►

(** A property that what the owner sees determines. *)
Class Seen {S} `{L : !Lens S nwoas_frontend} (ops : frontend_env S) (P : S -> Prop) : Prop := {
  seen_front f s : P s -> calm_front (lget s) f -> P (lset f s);
  seen_irq b : leads P P (o_irq ops b);
}.

Class FrontendOwner {S} `{L : !Lens S nwoas_frontend} (ops : frontend_env S) (W N F B K : S -> Prop) : Prop := {
  own_seen_B :: Seen ops B;
  own_seen_K :: Seen ops K;
  own_mask s : W s -> in_w 32 (mask (control (lget s)));
  own_weak s : B s -> W s;
  own_basic s : K s -> B s;
  own_front_W f s : W s -> in_w 32 (mask (control f)) -> W (lset f s);
  own_front_N f s : N s -> in_w 32 (mask (control f)) -> N (lset f s);
  own_front_F f s : F s -> in_w 32 (mask (control f)) -> F (lset f s);
  own_fault s : B s -> backend_fault (lget s) = true -> K s;
  own_failed s : F s -> backend_fault (lget s) = true -> K s;
  own_start s : N s -> idle_front (lget s) -> K s;
  own_contains a n : leads K K (o_contains ops a n);
  own_read a n : leads K K (o_read ops a n);
  own_write a bs : leads K K (o_write ops a bs);
  own_barrier : leads K K (o_barrier ops);
  own_flush : leads K K (o_flush ops);
  own_set_cache f v : o_set_cache ops = Some f -> leads K K (f v);
  own_get_cache f : o_get_cache ops = Some f -> leads K K f;
  own_reset_io s : W s -> let r := o_reset_io ops s in if r.1 then N r.2 else F r.2;
  own_reconcile a c r s : K s -> active (ring (lget s)) = true -> client_same (ring (lget s)) r -> a = admin r ->
    admin_change (admin (ring (lget s))) c a ->
    let x := o_reconcile ops a c (lset ((lget s) <| ring := r |>) s) in
    if x.1 then K (lset (reconciled c (lget x.2)) x.2) else B x.2;
}.

Lemma calm_refl f : calm_front f f.
Proof. by split. Qed.

(** ** Rules for a property of this kind *)

Section seen.
Context {S : Type} `{L : !Lens S nwoas_frontend} (ops : frontend_env S) `{!FrontendEnv ops}.
Context (P : S -> Prop) `{!Seen ops P}.
#[local] Existing Instance control_lens.
#[local] Existing Instance ring_lens.
Local Abbreviation fe s := (lget (A := nwoas_frontend) s).

Lemma fc_front f (Q : unit -> S -> Prop) s : P s -> calm_front (fe s) (f (fe s)) ->
  (forall s', P s' -> fe s' = f (fe s) -> Q tt s') -> mwp (lmodify f) Q s.
Proof. intros Hs Hc HQ. apply mwp_lmodify. intros s' -> E. apply HQ; [by apply (seen_front (ops := ops)) | done]. Qed.

Lemma fc_control (f : nwoas_control -> nwoas_control) (Q : unit -> S -> Prop) s : P s ->
  (in_w 32 (mask (control (fe s))) -> in_w 32 (mask (f (control (fe s))))) ->
  (forall s', P s' -> fe s' = (fe s) <| control := f (control (fe s)) |> -> Q tt s') ->
  mwp (@lmodify S nwoas_control _ f) Q s.
Proof.
  intros Hs Hm HQ. apply mwp_iff, HQ; [| apply (@lget_lset _ _ L)].
  apply (seen_front (ops := ops) ((fe s) <| control := f (control (fe s)) |>)); [done |]. by split.
Qed.

Lemma fc_ring (f : nwoas_admin_ring -> nwoas_admin_ring) (Q : unit -> S -> Prop) s : P s ->
  io_queues (admin (f (ring (fe s)))) = io_queues (admin (ring (fe s))) ->
  (active (ring (fe s)) = true -> active (f (ring (fe s))) = true) ->
  (forall s', P s' -> fe s' = (fe s) <| ring := f (ring (fe s)) |> -> Q tt s') ->
  mwp (@lmodify S nwoas_admin_ring _ f) Q s.
Proof.
  intros Hs Hq Ha HQ. apply mwp_iff, HQ; [| apply (@lget_lset _ _ L)].
  apply (seen_front (ops := ops) ((fe s) <| ring := f (ring (fe s)) |>)); [done |]. by split.
Qed.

◄

- [TASK REQUIREMENTS] Copy out the data exactly as it stands, leaving nothing out.

- [RESULT]
(** A property that what the owner sees determines. *)
Class Seen {S} `{L : !Lens S nwoas_frontend} (ops : frontend_env S) (P : S -> Prop) : Prop := {
  seen_front f s : P s -> calm_front (lget s) f -> P (lset f s);
  seen_irq b : leads P P (o_irq ops b);
}.

Class FrontendOwner {S} `{L : !Lens S nwoas_frontend} (ops : frontend_env S) (W N F B K : S -> Prop) : Prop := {
  own_seen_B :: Seen ops B;
  own_seen_K :: Seen ops K;
  own_mask s : W s -> in_w 32 (mask (control (lget s)));
  own_weak s : B s -> W s;
  own_basic s : K s -> B s;
  own_front_W f s : W s -> in_w 32 (mask (control f)) -> W (lset f s);
  own_front_N f s : N s -> in_w 32 (mask (control f)) -> N (lset f s);
  own_front_F f s : F s -> in_w 32 (mask (control f)) -> F (lset f s);
  own_fault s : B s -> backend_fault (lget s) = true -> K s;
  own_failed s : F s -> backend_fault (lget s) = true -> K s;
  own_start s : N s -> idle_front (lget s) -> K s;
  own_contains a n : leads K K (o_contains ops a n);
  own_read a n : leads K K (o_read ops a n);
  own_write a bs : leads K K (o_write ops a bs);
  own_barrier : leads K K (o_barrier ops);
  own_flush : leads K K (o_flush ops);
  own_set_cache f v : o_set_cache ops = Some f -> leads K K (f v);
  own_get_cache f : o_get_cache ops = Some f -> leads K K f;
  own_reset_io s : W s -> let r := o_reset_io ops s in if r.1 then N r.2 else F r.2;
  own_reconcile a c r s : K s -> active (ring (lget s)) = true -> client_same (ring (lget s)) r -> a = admin r ->
    admin_change (admin (ring (lget s))) c a ->
    let x := o_reconcile ops a c (lset ((lget s) <| ring := r |>) s) in
    if x.1 then K (lset (reconciled c (lget x.2)) x.2) else B x.2;
}.

Lemma calm_refl f : calm_front f f.
Proof. by split. Qed.

(** ** Rules for a property of this kind *)

Section seen.
Context {S : Type} `{L : !Lens S nwoas_frontend} (ops : frontend_env S) `{!FrontendEnv ops}.
Context (P : S -> Prop) `{!Seen ops P}.
#[local] Existing Instance control_lens.
#[local] Existing Instance ring_lens.
Local Abbreviation fe s := (lget (A := nwoas_frontend) s).

Lemma fc_front f (Q : unit -> S -> Prop) s : P s -> calm_front (fe s) (f (fe s)) ->
  (forall s', P s' -> fe s' = f (fe s) -> Q tt s') -> mwp (lmodify f) Q s.
Proof. intros Hs Hc HQ. apply mwp_lmodify. intros s' -> E. apply HQ; [by apply (seen_front (ops := ops)) | done]. Qed.

Lemma fc_control (f : nwoas_control -> nwoas_control) (Q : unit -> S -> Prop) s : P s ->
  (in_w 32 (mask (control (fe s))) -> in_w 32 (mask (f (control (fe s))))) ->
  (forall s', P s' -> fe s' = (fe s) <| control := f (control (fe s)) |> -> Q tt s') ->
  mwp (@lmodify S nwoas_control _ f) Q s.
Proof.
  intros Hs Hm HQ. apply mwp_iff, HQ; [| apply (@lget_lset _ _ L)].
  apply (seen_front (ops := ops) ((fe s) <| control := f (control (fe s)) |>)); [done |]. by split.
Qed.

Lemma fc_ring (f : nwoas_admin_ring -> nwoas_admin_ring) (Q : unit -> S -> Prop) s : P s ->
  io_queues (admin (f (ring (fe s)))) = io_queues (admin (ring (fe s))) ->
  (active (ring (fe s)) = true -> active (f (ring (fe s))) = true) ->
  (forall s', P s' -> fe s' = (fe s) <| ring := f (ring (fe s)) |> -> Q tt s') ->
  mwp (@lmodify S nwoas_admin_ring _ f) Q s.
Proof.
  intros Hs Hq Ha HQ. apply mwp_iff, HQ; [| apply (@lget_lset _ _ L)].
  apply (seen_front (ops := ops) ((fe s) <| ring := f (ring (fe s)) |>)); [done |]. by split.
Qed.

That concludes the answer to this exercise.